Figure 1.

Distribution of GFP-SifA in endocytic trafficking yeast mutants. (A) The distribution of GFP-SifA in fixed wild-type or endocytic trafficking deletion mutants was observed by direct fluorescence microscopy. Cells containing plasmids that expressed either the GFP-SifA fusion (pDV116) or GFP control were grown in media containing raffinose at 25°C. In all cases, except for vps1Δ cells, GFP-SifA localizes to distinct punctate structures (indicated by arrows).
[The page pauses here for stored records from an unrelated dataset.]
(** C9: A trace continues across services: when a client sends a request carrying its current span, injected as W3C
    headers through any carrier whose content is sent as header lines, and the preloaded server reads the request on a free
    descriptor, the server span is named after the method and the path and its parent is the client's span - same trace,
    span identifier, flags and trace state, marked remote; without a valid current span at the client it has no parent. *)
Theorem distributed_trace {C : Type} `{WireCarrier C} (c : C) ctx sc env fd count s a p method path query body :
  GetContext (GetSpan ctx) = sc → SpanContext_wf sc → wire_ok c →
  last_header (wire c) kTraceParent = None → last_header (wire c) kTraceState = None →
  ready s a p → fd_span_map s !! fd = None → line_ok method path query →
  let text := render_request (request_line method path query) (wire (Inject HttpTraceContext c ctx)) body in
  os_read env fd count = (Z.of_nat (length text), text) →
  ∃ parent s', hook_read env fd count s = Ret (Z.of_nat (length text)) s' ∧
    fd_span_map s' !! fd = Some (MkFdSpanContext (next_span s) method path) ∧
    (∃ more, calls s' = calls s ++
       CStartSpan (next_span s) (method ++ B " " ++ path) (MkStartSpanOptions kServer (ParentContext parent)) :: more) ∧
    if SpanContext_IsValid sc
    then ∃ ts, parent = SetSpan Context_default (DefaultSpan (SpanContext_new (trace_id_ sc) (span_id_ sc) (trace_flags_ sc) true ts)) ∧
           ts_pairs ts = ts_pairs (trace_state_ sc)
    else parent = Context_default.
Proof.
  intros Hsc Hwf Hok Htp Hts Hr Hfd Hl text Hos.
  destruct (Extract_across c ctx (request_line method path query) body sc Hsc Hwf Hok (request_line_no_cr _ _ _ Hl) Htp Hts)
    as (parent & E & _ & Hparent).
  destruct (rendered_request_line method path query (wire (Inject HttpTraceContext c ctx)) body Hl) as [Hline Hhttp].
  assert (Hn : (0 < Z.of_nat (length text))%Z).
  { destruct Hl as [Hm _ _ _ _ _]. unfold text, render_request, request_line. destruct method; [done|]. cbn. lia. }
  assert (Htake : take (Z.to_nat (Z.of_nat (length text))) text = text) by (by rewrite Nat2Z.id, firstn_all).
  exists parent. eexists. split.
  { eapply (hook_read_request_run env fd count s a p _ text); rewrite ?Htake; done. }
  split; [apply lookup_insert_eq|]. split; [|done]. eexists. reflexivity.
Qed.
The diffuse cytoplasmic and nuclear fluorescence background was also observed in cells expressing only GFP. In vps1Δ mutants that lack the dynamin gene, GFP-SifA localizes to thin filamentous structures (arrowheads) anchored at the neck of large budded (G2) cells. Bar, 4 μm. (B) Introducing a plasmid expressing the wild-type dynamin VPS1 into vps1Δ cells was sufficient to redistribute GFP-SifA to punctate structures. Note that vps1Δ cells at other budding stages that harbor the control plasmid (vec) contain fewer (0–1 dot) and larger GFP-SifA punctate structures than those with the pVPS1 plasmid. Expression of GFP-SifA (pMO32) in vps1Δ cells was induced in galactose for 3 h, and fluorescent images were captured live. Bar, 4 μm.